Marcando diferencia con sus ojos soñadores, entre miles de ojos, de todos los colores.
Con sus labios, especiales entre miles de sabores.
Único entre miles, con su piel brillante y pálida, con sus ojos firmes y observadores. Hechizada desde el primer momento en que vi su trasfondo. Limpiando mi alma con cada roce de nuestras manos (que encajaban perfectamente, repito).
Único entre miles, con esa sonrisa que sólo me inspiraba a besarle, con esa mirada que me inspiraba a soñarle.
Único entre miles, creando un nuevo territorio en mi mente, sólo para él, destinado a pensarle por cada pequeño instante.

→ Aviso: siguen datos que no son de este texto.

(* ===== verification/Prelude.v ===== *)
(** * Verification of a teaching RISC-V kernel

    ** The program

    An xv6-like kernel for RISC-V in supervisor mode.  entry.S and start.c prepare
    the hart; main.c builds the page allocator, the kernel's page table, the
    process table, the init process and a first thread, and enters the scheduler;
    the threads of proc.c create, wait for and exit as processes, and test each
    other; trap.c serves the timer and the UART.  Everything runs in the kernel's
    address space; user mode is never entered, and trampoline.S, the code for it,
    has no callers yet.

    ** The model

    The machine state is one record, [kstate] of State.v: RAM as a map of bytes,
    the control and context registers, the devices as input streams and a log of
    writes, and the kernel's global variables, [struct cpu] and the process table
    among them.  An operation of the C code is a function of the state and error
    monad [M]: it ends with a value ([Done]), in [panic] ([Panic]), in a loop no
    step of its own leaves ([Spin]), in an access outside memory or through a null
    pointer ([Fault]), or when the fuel of a loop is used up ([NoFuel]).  Integers
    are [Z] with the wrap-around written out ([u64], [i32]).  Pages, page tables
    and free-list links live in RAM; locks, processes and CPUs are records, and a
    [struct proc *] is an index of the process table.

    A function that switches contexts is cut at the switch: [yield] is
    [yield_enter] and [yield_leave], [kerneltrap] is [kerneltrap_enter] and
    [kerneltrap_leave], an iteration of [scheduler] is [scheduler_try] and
    [scheduler_back].  Sched.v puts the halves together in a step relation,
    [step], on worlds: a state, who has the CPU, and where the other threads will
    resume.  Tasks.v refines it by the programs the kernel's threads execute.

    ** The files

    - Prelude: notation, machine integers, automation.  Riscv: include/riscv.h,
      memlayout.h, param.h and the symbols of the linker script ([Linker], with
      the properties [LinkerOk] of their addresses; [demo_linker] has both).
    - Memory: RAM and [memset] (boot/start.c).  State: [kstate], [M], field
      updates.
    - Spinlock: spinlock.c on one hart.  SmpLock: its [acquire] and [release] on
      several harts, interleaved at every access to a lock.  Deadlock: two harts
      that run operations of proc.c.  Kalloc: mm/kalloc.c.
    - Vm, VmMap, VmKernel, VmDestroy, VmTest: mm/vm.c, first its code, then
      mappings, the kernel's address space, freeing, and the debugging functions.
      Sv39: the hardware's page-table walk.
    - Uart: uart.c.  Printf: printf.c and console.c.  Csr: register accessors,
      boot/start.c, plic.c, [trapinithart].
    - Proc: proc.c.  ProcTable, ProcMem, ProcExit, Switch, ProcInit: lemmas on its
      operations; ProcSpec: their specifications.
    - Trap: trap.c with the hart's trap entry and [sret].
    - ProcModel: what processes and their system calls are to their users, an
      abstract model by pids and events.  Sched: the step relation, labelled with
      those events.  SchedStep: the system invariant and the effect of each step.
      SchedMem, SchedInv: the invariant is kept.  SchedLive: progress and fairness.
    - Boot, BootInv: main.c.  BootIrq: the same with interrupts, also those that
      come too early or are fatal.  System: theorems on all reachable states.
    - Asm: swtch.S, kernelvec.S and boot/entry.S, instruction by instruction.
      Trampoline: trampoline.S and [struct trapframe], on the same hart with
      paging.
    - Refine: every step is a run of the model; the map from worlds to it is [abs].
      History: what follows for the pids and statuses that system calls return.
    - Tasks, TaskRun, SelfTest: [init_task] and [simple_task] of proc.c, and the
      run they make from reset.

    ** What is shown

    - Components.  [alloc_page] and [free_page] refine a stack of pages; locks
      give back the state they found and detect misuse; [map_page] and
      [unmap_page] are insertion and deletion in the map a page table stands for,
      which is the translation of the Sv39 hardware; after [kvminit] the hardware
      translates as the kernel's memory map says; [destroy_pagetable] frees each
      page once; [printf] prints what a specification of format strings says.
    - Processes (ProcSpec, Switch, ProcInit): each operation of proc.c on every
      branch; [sleep] and [wakeup], [yield] and the switch back, [alloc_process]
      and [free_process] as round trips.  Asm shows that swtch.S implements the
      exchange of registers they use, and that kernelvec.S is transparent.
    - The trampoline (Trampoline): in every reachable state both routines fault,
      since the page tables do not map what they need; with page tables that do, a
      trap from user mode and the return keep every register.
    - Traps (Trap): what the handler does for each cause; the exact state after a
      timer tick of the scheduler; that with paging on an external interrupt
      faults, since the controller is not mapped.
    - Locks on several harts (SmpLock): mutual exclusion, absence of panics, no
      deadlock for locks acquired in an order.  [create_process] and
      [exit_process] keep to no common order, and two harts running them can block
      each other for ever (Deadlock).
    - The boot (BootInv, BootIrq): from reset [start] and [main] reach the
      scheduler and establish the system invariant [inv].  With interrupts between
      the statements of [main] the same holds, except that one that comes before
      the trap vector is set goes astray, and an external one may be fatal; both
      are configurations of the model.
    - The system (SchedInv, System): in every state reachable from there [inv]
      holds, so that every page of RAM has one owner - the free list, the kernel's
      page table, the stacks, or one process -, no wake-up is lost, at most
      one process runs, and the process tree is sound; every call of a running
      thread ends; a runnable process is dispatched within one round of the table;
      the hardware translates addresses as the kernel's map with the 64 stacks
      says, and each process keeps a stack of its own.
    - Refinement (Refine, History): every run from reset is a run of the process
      model and ends in the state the table stands for; so each status [wait]
      returns is the one its child exited with, it is returned once, and pids are
      never used twice.
    - The self-test (SelfTest): the run of the kernel's own threads prints the
      transcript of a passed test and then only heartbeats.  Runs are
      deterministic but for interrupts ([calm_det] of Tasks), so there is no
      other undisturbed run.

    Theorems with hypotheses have witnesses on concrete states ([demo_state] and
    those built from it) at the end of their file.

    ** Bounds and fuel

    Loops over the process table and over page-table entries are counted.  A page
    table has three levels, so [destroy_pagetable] and [dump_pagetable] run with
    fuel 3, which is shown to suffice for well-formed tables.  [kvmmap] gets one
    round more than there are pages between its ends.  Loops of printf.c run on
    the length of their format or on 64 digits.  The state bounds the number of
    polls after which the UART has room ([io_wait]), which is the fuel of the loop
    of [uart_putc].  [kvminit] needs [kvminit_pages] pages
    and [main] [boot_pages] at most.

    ** Hypotheses on the environment

    The linker script's addresses ([LinkerOk]); a UART whose transmitter becomes
    idle after finitely many reads ([uart_live]); in Asm, a compiled [kerneltrap]
    that keeps to the calling convention ([returns]); in [user_trap_round_trip] of
    Trampoline, page tables that map the two pages the code uses ([space]).

    ** Restrictions of the step relation

    - A thread's [create_process] is a step ([step_create]) only with a function
      other than null and while [nextpid] is below INT_MAX.  proc.c:237-329 tests
      neither: with a null function the new thread would panic in [forkret], and
      past INT_MAX the increment is an overflow, undefined in C.  The only call
      by a thread, in [simple_task], passes [simple_task] itself, once.
    - A call or handler that panics has no step: it ends the run, and is described
      by [system_progress] and [kerneltrap_rejects] instead.
    - The scheduler's local [found] and the [wfi] it guards (proc.c:107, 132, 137)
      are left out: a hart in [wfi] goes on with the same round when an interrupt
      is pending, so runs without it cover those with it, but for the waiting.
    - In a boot, an interrupt that goes astray, a handler that does not return and a
      statement that fails end the run ([boot_config]).

    ** Not modelled

    - More than one hart (param.h sets NCPU to 1), except in SmpLock and Deadlock:
      elsewhere [cpuid] is 0, and a lock held by another hart only appears as one on
      which [acquire] spins.  Deadlock shows one run of two harts, not all.
    - User programs and the functions that would serve their traps, [usertrap] and
      [usertrapret]: they do not exist yet.
    - The accessors of riscv.h that nothing calls.
    - mm/spinlock.c, a copy of spinlock.c that is not built; note.txt, the
      Makefile and the linker script, except for the symbols' addresses.
    - Translation of the kernel's own accesses to RAM and to the UART, both mapped
      to themselves in every reachable state ([kernel_map]); those to the interrupt
      controller, which is not mapped, are translated ([load_reg], [store_reg]).
    - The TLB: translations follow the page table in memory, except in Trampoline.
      [unfenced_stacks] of System says what a hart could still hold that has not
      seen an [sfence.vma] since [procinit].
    - The compiler: C code is modelled as written.  Interrupts are taken in the
      scheduler's window, between the statements of [main], and nowhere else:
      threads run with interrupts off, and a handler that interrupts a statement
      halfway is not modelled. *)

From Stdlib Require Export ZArith Lia Btauto.
From stdpp Require Export base tactics gmap strings numbers list.

(** ** Notation scope of the development *)

Declare Scope kernel_scope.
Delimit Scope kernel_scope with kernel.

Notation "a .& b" := (Z.land a b) (at level 40, left associativity) : kernel_scope.
Notation "a .| b" := (Z.lor a b) (at level 50, left associativity) : kernel_scope.

Open Scope Z_scope.
Open Scope kernel_scope.

(** ** Machine-width integers

    An unsigned long of the program is an integer in [0, 2^64); arithmetic on
    it wraps.  An int is an integer in [-2^31, 2^31). *)

Definition u64 (x : Z) : Z := x mod 2 ^ 64.

Definition u32 (x : Z) : Z := x mod 2 ^ 32.

Definition u8 (x : Z) : Z := x mod 2 ^ 8.

Definition i32 (x : Z) : Z := (x + 2 ^ 31) mod 2 ^ 32 - 2 ^ 31.

Definition i64 (x : Z) : Z := (x + 2 ^ 63) mod 2 ^ 64 - 2 ^ 63.

(** C truth values *)

Definition c_bool (b : bool) : Z := if b then 1 else 0.

(** ** Tactics *)

(** Opens existentials and conjunctions of the context. *)
Ltac deex :=
  repeat match goal with
  | H : exists _, _ |- _ => let x := fresh in destruct H as [x H]
  | H : _ /\ _ |- _ => let H1 := fresh H in destruct H as [H1 H]
  end.

(** Turns boolean comparisons of the context and the goal into propositions. *)
Ltac b2p :=
  repeat match goal with
  | H : (_ =? _) = true |- _ => apply Z.eqb_eq in H
  | H : (_ =? _) = false |- _ => apply Z.eqb_neq in H
  | H : (_ <? _) = true |- _ => apply Z.ltb_lt in H
  | H : (_ <? _) = false |- _ => apply Z.ltb_ge in H
  | H : (_ <=? _) = true |- _ => apply Z.leb_le in H
  | H : (_ <=? _) = false |- _ => apply Z.leb_gt in H
  | H : _ && _ = true |- _ => apply andb_true_iff in H; destruct H
  | H : _ || _ = false |- _ => apply orb_false_iff in H; destruct H
  | H : negb _ = true |- _ => apply negb_true_iff in H
  | H : negb _ = false |- _ => apply negb_false_iff in H
  end.

(** lia after the quotient and remainder equations of the goal are in scope *)
Ltac dmlia := Z.div_mod_to_equations; lia.

(** Equality of integers bit by bit. *)

Create Rewrite HintDb zbits.

#[export] Hint Rewrite Z.land_spec Z.lor_spec Z.lxor_spec Z.ldiff_spec Z.lnot_spec
  Z.shiftl_spec Z.shiftr_spec Z.testbit_0_l using lia : zbits.

Ltac zbits :=
  apply Z.bits_inj'; let i := fresh "i" in let Hi := fresh "Hi" in
  intros i Hi; autorewrite with zbits.

(** ** Integers *)

Lemma u64_range x : 0 <= u64 x < 2 ^ 64.
Proof. unfold u64. apply Z.mod_pos_bound. lia. Qed.

Lemma u64_small x : 0 <= x < 2 ^ 64 -> u64 x = x.
Proof. intros. unfold u64. by apply Z.mod_small. Qed.

Lemma i32_small x : - 2 ^ 31 <= x < 2 ^ 31 -> i32 x = x.
Proof. intros. unfold i32. rewrite Z.mod_small; lia. Qed.

Lemma testbit_high x n i : 0 <= x < 2 ^ n -> n <= i -> Z.testbit x i = false.
Proof.
  intros Hx Hi. destruct (Z.lt_ge_cases n 0) as [Hn|Hn].
  { rewrite Z.pow_neg_r in Hx by lia. lia. }
  rewrite <- (Z.mod_small x (2 ^ n)) by lia.
  by apply Z.mod_pow2_bits_high.
Qed.

Lemma testbit_pow2 k i : 0 <= k -> Z.testbit (2 ^ k) i = (i =? k).
Proof.
  intros Hk. destruct (Z.eqb_spec i k) as [->|Hne].
  - by apply Z.pow2_bits_true.
  - apply Z.pow2_bits_false. lia.
Qed.

(** A flag test of the program, [x & (1 << k)], reads one bit. *)
Lemma land_pow2_testbit x k :
  0 <= k -> (x .& 2 ^ k =? 0) = negb (Z.testbit x k).
Proof.
  intros Hk. destruct (Z.testbit x k) eqn:E; cbn.
  - apply Z.eqb_neq. intros H.
    assert (Hb : Z.testbit (x .& 2 ^ k) k = true).
    { rewrite Z.land_spec, E, testbit_pow2, Z.eqb_refl by lia. done. }
    rewrite H, Z.testbit_0_l in Hb. done.
  - apply Z.eqb_eq. apply Z.bits_inj'. intros i Hi.
    rewrite Z.land_spec, testbit_pow2, Z.testbit_0_l by lia.
    destruct (Z.eqb_spec i k) as [->|]; [by rewrite E | by rewrite andb_false_r].
Qed.

Lemma lor_disjoint_add a b k :
  0 <= k -> a mod 2 ^ k = 0 -> 0 <= b < 2 ^ k -> a .| b = a + b.
Proof.
  intros Hk Ha Hb. rewrite <- Z.lxor_lor, <- Z.add_nocarry_lxor; [done| |];
  (apply Z.bits_inj'; intros i Hi; rewrite Z.land_spec, Z.testbit_0_l;
   destruct (Z.lt_ge_cases i k) as [Hlt|Hge];
   [ replace (Z.testbit a i) with false; [done|];
     symmetry; rewrite <- (Z.mod_pow2_bits_low a k i) by lia;
     rewrite Ha; apply Z.testbit_0_l
   | rewrite (testbit_high b k i) by lia; apply andb_false_r ]).
Qed.

Lemma mod_pow2_le a j k : 0 <= j <= k -> a mod 2 ^ k = 0 -> a mod 2 ^ j = 0.
Proof.
  intros Hjk Ha. apply Z.mod_divide in Ha; [|lia]. apply Z.mod_divide; [lia|].
  eapply Z.divide_trans; [|exact Ha].
  exists (2 ^ (k - j)). rewrite <- Z.pow_add_r by lia. f_equal. lia.
Qed.

(** ** Lists updated by index *)

Lemma list_alter_same {A} (f : A -> A) (l : list A) i :
  (forall x, l !! i = Some x -> f x = x) -> alter f i l = l.
Proof.
  revert i; induction l as [|x l IH]; intros [|i] H; cbn; f_equal; eauto.
Qed.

Único entre miles, creando un mar de sentimientos en mi interior, logrando el ambiente perfecto.
Él, envuelto en un jardín de flores, él siendo la más hermosa, la más colorida, la más risueña, la que más brillaba.
Mi alma revivía cuando nuestros labios creaban melodías, se combinaban con un sin fin de ambientes donde podíamos encajar.
¿Quién necesitaba música al besarlo? Él era la música.
Y mientras él mundo oscurecía, el creaba un nuevo camino de colores, y a su lado yo caminaba.
Sus ojos, como el café, me despertaban.